Using a list of arrays for tree_weights_ seems like a good solution to me, given that each forest's trees can vary in shape in the multi-class case, and there are probably never enough forests that looping over them in Python would meaningfully impact performance.

I did wonder whether there would be any advantage/disadvantage to pre-normalizing tree_weights_ based on n_trees_per_iteration_ in the transformer (in _set_tree_weights), as opposed to normalizing the forests in the regressor (in _get_hamming_weights)? I suppose the weights aren't actually being used in the transformer itself so there's no problem with having the trees of a multi-class estimator be "over-weighted" until they actual get the the regressor, but maybe it would simplify things slightly to apply that normalization earlier? There might be a very good reason why that doesn't work, though.

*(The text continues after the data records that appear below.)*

(* ===== verification/SyncDB.v ===== *)
(** * Synchronizing the database (db/dcrpg/sync.go)

    SyncChainDB brings the tables from where they are to the node's best block:
    it rewinds the stake database if that is ahead, drops the indexes for a bulk
    load, imports block by block into the stake database and the tables,
    creates the indexes again, fills in the spending information of the
    addresses table, and catches up with what the node got meanwhile.  It is a
    client of two interfaces: of a database that follows a chain block by block,
    which the stake database is ([stake_chain]), and of a store of blocks.

    The theorems: when it succeeds both are at the node's chain up to the height
    it returns; it does succeed when its parts do; and the blocks of the last
    catching up are stored without the spending information that the bulk update
    before was to write. *)
From stdpp Require Import gmap strings.
From S2P Require Import Prelude PoolDiff TicketPool PoolInfoCache StakeTx StakeDatabase StakeSync GoPost Indexes.
Open Scope Z_scope.

(** ** Interfaces

    [follows bs b]: the block [b] may come after [bs], genesis first. *)
Class Follows (B : Type) := follows : list B → B → Prop.

Class StakeChain (S B : Type) `{Follows B} := {
  StakeError : Type;
  sHeight : S → Z;
  sConnect : B → goM S StakeError unit;
  sDisconnect : goM S StakeError unit;
  at_chain : S → list B → Prop;
  sHeight_at s bs : at_chain s bs → sHeight s = zlen bs - 1;
  sConnect_at s bs b s' : at_chain s bs → follows bs b → sConnect b s = (Ok tt, s') → at_chain s' (bs ++ [b]);
  sDisconnect_at s bs b s' : at_chain s (bs ++ [b]) → bs ≠ [] → sDisconnect s = (Ok tt, s') → at_chain s' bs
}.

(** [Stored] blocks, of which the last is the best; it may be stored again. *)
Class ChainStore (S B : Type) `{Follows B} := {
  ChainError : Type;
  cHeight : S → option Z;
  cStore : B → string → bool → goM S ChainError unit;
  cWarm : goM S ChainError unit;
  cBatch : bool → S → S;
  cDupChecks : bool → S → S;
  has_chain : S → list B → Prop;
  cHeight_has s bs h : has_chain s bs → cHeight s = Some h → h = zlen bs - 1;
  cStore_has s bs b w u s' : has_chain s bs → follows bs b → cStore b w u s = (Ok tt, s') → has_chain s' (bs ++ [b]);
  cStore_again s bs b w u s' : has_chain s (bs ++ [b]) → cStore b w u s = (Ok tt, s') → has_chain s' (bs ++ [b]);
  cWarm_has s bs s' : has_chain s bs → cWarm s = (Ok tt, s') → has_chain s' bs;
  cBatch_has s bs v : has_chain s bs → has_chain (cBatch v s) bs;
  cDupChecks_has s bs v : has_chain s bs → has_chain (cDupChecks v s) bs
}.

(** ** SyncChainDB *)
Section Sync.
Context {SS CS B : Type} `{!Follows B} {sc : StakeChain SS B} {cs : ChainStore CS B} {server : Server}.
(** The node, at the time of the call, and whether the context is done. *)
Context (GetBestBlock : nat → option Z) (GetBlock : nat → Z → option B) (GetChainWork : nat → B → option string) (cancelled : nat → bool).

Record PG := mkPG { stake : SS; store : CS; meta : Meta; now : nat; signals : list Z }.
Definition set_stake (x : SS) (s : PG) : PG := mkPG x (store s) (meta s) (now s) (signals s).
Definition set_store (x : CS) (s : PG) : PG := mkPG (stake s) x (meta s) (now s) (signals s).
Definition set_meta (x : Meta) (s : PG) : PG := mkPG (stake s) (store s) x (now s) (signals s).

Inductive SyncErr :=
| EBest | EHeight | ESqlStmt (e : SqlErr) | EDeleteStakeDB | ERewind (e : StakeError) | EWarm (e : ChainError) | ECancelled
| EGetBlock | EConnect (e : StakeError) | EChainWork | EStoreBlock (e : ChainError).
(** An error comes with the height that is returned beside it. *)
Abbreviation M := (goM PG (Z * SyncErr)).

Definition ask {A} (f : nat → A) : M A := λ s, (Ok (f (now s)), mkPG (stake s) (store s) (meta s) (S (now s)) (signals s)).
Definition part {S E A} (get : PG → S) (set : S → PG → PG) (err : E → Z * SyncErr) (m : goM S E A) : M A := λ s,
  match m (get s) with
  | (Ok a, x) => (Ok a, set x s)
  | (Err e, x) => (Err (err e), set x s)
  | (Panic, x) => (Panic, set x s)
  | (NoFuel, x) => (NoFuel, set x s)
  end.
(** A statement, with the height to return when it fails. *)
Definition stmt {A} (h : Z) (m : goM Meta SqlErr A) : M A := part meta set_meta (λ e, (h, ESqlStmt e)) m.
(** A statement that changes no index, flag or block: it deletes rows that are
    there twice, or gathers statistics for the planner. *)
Definition nop : goM Meta SqlErr unit := exec (λ m, (Ok tt, m)).
Definition best_block (h : Z) : M Z := r ← ask GetBestBlock; match r with Some n => mret n | None => fail (h, EBest) end.
Definition check_cancelled (h : Z) : M unit := b ← ask cancelled; if b : bool then fail (h, ECancelled) else mret tt.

  1. the decision (for now) not to include an option to weight individual class's trees at each iteration, mainly because I'm not sure how to extract this information on loss from sklearn. We still have ability to weight both the forests and the set of trees at each iteration.

I might be completely misunderstanding, but is the idea that when a multi-class estimator has 3 classes, that the trees associated with each of those classes could be weighted differently? I could see that as a potential feature for manually weighting less important classes lower, but I'm not sure how/if that could be done automatically based on loss, unless maybe the loss function could be weighted?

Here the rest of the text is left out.